(* ===== verification/Sender.v ===== *)
(** * Sender: the packet generator ([src/client/Client.cpp])

    [craftSenderPacket], [sendPacket] and the loop of [runSenderThread].  What one
    iteration reads of its environment is a record: the two clocks, the draws of the
    random generators of [<random>] and the outcome of each [sendmsg].  The loop
    runs over the iterations the environment offers. *)

From S2P Require Import Prelude Double Text Packets Timestamps Sockets Observations ClientState.

Definition MICROSECONDS_IN_MILLISECOND : Z := 1000.
Definition MAX_DELAY_MICROSECONDS : double := of_int 10000000.
Definition ERROR_ESTIMATE_DEFAULT_BITMAP : Z := 32769. (* 0x8001 *)

Record send_iteration := mkSend {
  clock : timespec;                      (** [clock_gettime], in [get_timestamp] *)
  now : Z;                               (** [time(nullptr)] *)
  pick : Z;                              (** the uniform draw between 0 and the last index *)
  gap : double → double;                 (** the exponential draw of the given rate *)
  sendmsg_error : nat → option string;   (** [strerror(errno)] when [sendmsg] to a host fails *)
}.

(** The client and what its sender has done to the outside. *)
Record Sender (S : Type) := mkSender {
  client : Client S;
  wire : list msghdr;  (** the messages [sendmsg] accepted, oldest first *)
  slept : list Z;      (** the arguments of [usleep] *)
}.
Arguments mkSender {S} _ _ _.
Arguments client {S} _.
Arguments wire {S} _.
Arguments slept {S} _.

Definition set_sent_packets {S} (n : Z) (c : Client S) : Client S := {| c with sent_packets := n |}.
Definition set_sending_completed {S} (t : Z) (c : Client S) : Client S :=
  {| c with sending_completed := t |}.

Definition craftSenderPacket (clock : timespec) (idx : Z) : option ClientPacket :=
  ts ← get_timestamp clock;
  Some {|
    seq_number := htonl idx;
    timestamp := htonts ts;
    timestamp_error_estimate := htons ERROR_ESTIMATE_DEFAULT_BITMAP;
    padding := padding ClientPacket_init;
  |}.

(** [*select_randomly(begin, end, seed)]: on an empty range the distribution's
    bounds are invalid, which is undefined; [pick] stands for a valid draw. *)
Definition select_randomly (l : list Z) (pick : Z) : option Z :=
  if (0 <=? pick) && (pick <=? Z.of_nat (length l) - 1) then l !! Z.to_nat pick else None.

Section Sender.
Context {S : Type} `{SqaStats S}.
Variable args : Args.
(** The [sockaddr]s [getaddrinfo] returned for the remote hosts. *)
Variable remote_address_info : list (list Z).

(** The message to one host. *)
Definition sender_message (packet : ClientPacket) (payload_len : Z) (ai_addr : list Z) : msghdr :=
  mkMsghdr ai_addr (Z.of_nat (length ai_addr)) [mkIovec (client_bytes packet) payload_len] [] 0.

(** The loop of [sendPacket] over the hosts, from the [i]-th: false when it throws. *)
Fixpoint send_to_hosts (errors : nat → option string) (packet : ClientPacket) (payload_len : Z)
    (i : nat) (hosts : list (list Z)) (s : Sender S) : option (bool * Sender S) :=
  match hosts with
  | [] => Some (true, s)
  | rai :: hosts =>
      let message := sender_message packet payload_len rai in
      _ ← gather (msg_iov message);
      match errors i with
      | Some text => Some (false, {| s with client := put_err (text +:+ nl) (client s) |})
      | None =>
          n ← checked_i 32 (sent_packets (client s) + 1);
          send_to_hosts errors packet payload_len (Datatypes.S i) hosts
            {| s with client := set_sent_packets n (client s); wire := wire s ++ [message] |}
      end
  end.

(** [None] for the timestamp when it throws [std::runtime_error]. *)
Definition sendPacket (it : send_iteration) (idx payload_len : Z) (s : Sender S)
    : option (option Timestamp * Sender S) :=
  senderPacket ← craftSenderPacket (clock it) idx;
  '(sent, s) ← send_to_hosts (sendmsg_error it) senderPacket payload_len O remote_address_info s;
  Some (if sent : bool then Some (ntohts (timestamp senderPacket)) else None, s).

Definition sending_failed : string := "Sending UDP message failed with error.".

Definition enqueue_observation (obs : QEDObservation) (c : Client S) : Client S :=
  {| c with observation_list := ObservationList.addObservation obs (observation_list c) |}.

(** What follows a successful [sendPacket]. *)
Definition record_sent (sent_nsec index payload_len : Z) (c : Client S) : Client S :=
  let c := if first_packet_sent_epoch_nanoseconds c =? 0
           then {| c with first_packet_sent_epoch_nanoseconds := sent_nsec |} else c in
  let c := {| c with last_packet_sent_epoch_nanoseconds := sent_nsec |} in
  if negb (collator_started c =? 0)
  then enqueue_observation (make_QEDObservation CLIENT_SEND sent_nsec index payload_len) c
  else c.

(** The rate of the exponential distribution: one over the mean in microseconds. *)
Definition exponential_rate : double :=
  ddiv (of_int 1) (dmul (of_int (mean_inter_packet_delay_ms args)) (of_int MICROSECONDS_IN_MILLISECOND)).
(** A client of two hosts that sent and received nothing more: the duration is that
    of [2^64] nanoseconds less the time of the first packet. *)
#[local] Instance unit_summary : SqaSummary unit := {
  sqa_stats_get_mean _ := of_int 0; sqa_stats_get_median _ := of_int 0;
  sqa_stats_get_min_as_seconds _ := of_int 0; sqa_stats_get_max_as_seconds _ := of_int 0;
  sqa_stats_get_standard_deviation _ := of_int 0; sqa_stats_get_variance _ := of_int 0;
  sqa_stats_get_percentile _ _ := of_int 0; sqa_stats_get_loss_percentage _ := of_int 0;
  sqa_stats_get_number_of_lost_packets _ := 0 }.

#[local] Instance unit_histogram : TdHistogram unit := {
  td_compress h := h; td_compression _ := JNumber 100; td_merged_nodes _ := 0%nat;
  td_node_mean _ _ := JNumber 0; td_node_weight _ _ := JNumber 0 }.

#[local] Instance unit_report : SqaReport unit unit := {
  sqa_stats_get_number_of_samples _ := 0; empirical_distribution h := h }.

Definition example_client : Client unit :=
  mkClient 2 0 (-1) 1 0 0 0 ObservationList.create (mkStats tt tt tt tt) ∅ O RawDataList.create
    1709210096123456789 1709210096123456789 0 "" "".

Definition example_args : Args :=
  {| Args_init with remote_hosts := ["192.0.2.1"; "192.0.2.2"]; remote_ports := [862; 8620] |}.

Definition example_dump (indent : nat) (j : json) : string * option string := ("{}", None).

Lemma report_document_witness :
  ∃ doc aggregate nodes, JsonLog (λ _, true) example_dump "report.json" example_args example_client =
      Some (Some ("{}" +:+ nl), None) ∧
    lookup_member "intermediate_nodes" doc = Some (JArray nodes) ∧
    nodes !! 3%nat = Some (host_node "192.0.2.2" 8620 "2") ∧
    lookup_member "qualityattenuationaggregate" doc = Some aggregate ∧
    lookup_member "duration" aggregate = Some (JDouble (ddiv (of_int 16737533977586094827) (of_int 1000000000))).
Proof.
  destruct (report_document (λ _, true) example_dump "report.json" example_args example_client) as [_ Hd];
    [split; vm_compute; done..|].
  assert (JsonLog (λ _, true) example_dump "report.json" example_args example_client = Some (Some ("{}" +:+ nl), None))
    as E by (vm_compute; reflexivity).
  destruct (Hd _ _ E) as (date & doc & _ & _ & _ & _ & (nodes & Hnodes & _ & Hnth) & aggregate & Ha & _ & Hdur).
  exists doc, aggregate, nodes. split; [exact E|]. split; [exact Hnodes|].
  split; [apply (Hnth 1%nat "192.0.2.2" 8620); reflexivity|]. split; [exact Ha|exact Hdur].
Defined.
(** ** Lemmas: the loop *)

Section Loop.
Context {S : Type} `{SqaStats S} (inet_ntop : Z → list Z → option string) (args : Args) (lp : Z).
Hypothesis Hport : stoi (local_port args) = inr lp.

(** A response that fits is handled, its observations queued; any other changes nothing. *)
Lemma await_exact it (c : Client S) : good_recv it → 0 ≤ received_packets c < 2 ^ 31 - 1 →
  if replied it then
    ∃ payload from control ts o e, response it = Datagram payload from control ∧
      kernel_timestamp_loop control (mkTimespec 0 0) = Some ts ∧
      awaitAndHandleResponse inet_ntop args it c = Some (inr (true, put_err e (put o
        (after_response (reflector_of_bytes (recv_buffer TST_PKT_SIZE payload))
           (Z.of_nat (length payload)) (recv_nsec ts (recv_clock it)) c)))) ∧
      (print_format args ≠ "legacy" → o = "" ∧ e = "")
  else awaitAndHandleResponse inet_ntop args it c = Some (inr (false, c)).
Proof.
  intros (H1 & H2 & H3) Hn. unfold replied, awaitAndHandleResponse, await.
  destruct (response it) as [|payload from control]; [done|].
  destruct H3 as (Hc & ts & Ets & Hts & Hs).
  unfold get_kernel_timestamp. cbn [recv_message make_msghdr msg_control msg_flags]. rewrite Ets.
  cbn [mbind option_bind]. rewrite land_trunc, Z.ltb_antisym.
  destruct (Z.leb_spec (Z.of_nat (length payload)) TST_PKT_SIZE); cbn [negb mbind option_bind]; [|done].
  destruct (handle_response_exact inet_ntop args lp Hport (reflector_of_bytes (recv_buffer buffer_size payload))
    (recv_message payload from control) (Z.min (Z.of_nat (length payload)) buffer_size)
    ts (recv_clock it) c) as (o & e & -> & Ho); [done..|].
  exists payload, from, control, ts, o, e. split; [done|]. split; [done|]. split; [|done].
  cbn [mbind option_bind]. by rewrite Z.min_l by done.
Qed.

▶ Assignment
If a line in the records above contains the word "pick", copy it.

▶ Expected answer
  pick : Z;                              (** the uniform draw between 0 and the last index *)
    bounds are invalid, which is undefined; [pick] stands for a valid draw. *)
Definition select_randomly (l : list Z) (pick : Z) : option Z :=
  if (0 <=? pick) && (pick <=? Z.of_nat (length l) - 1) then l !! Z.to_nat pick else None.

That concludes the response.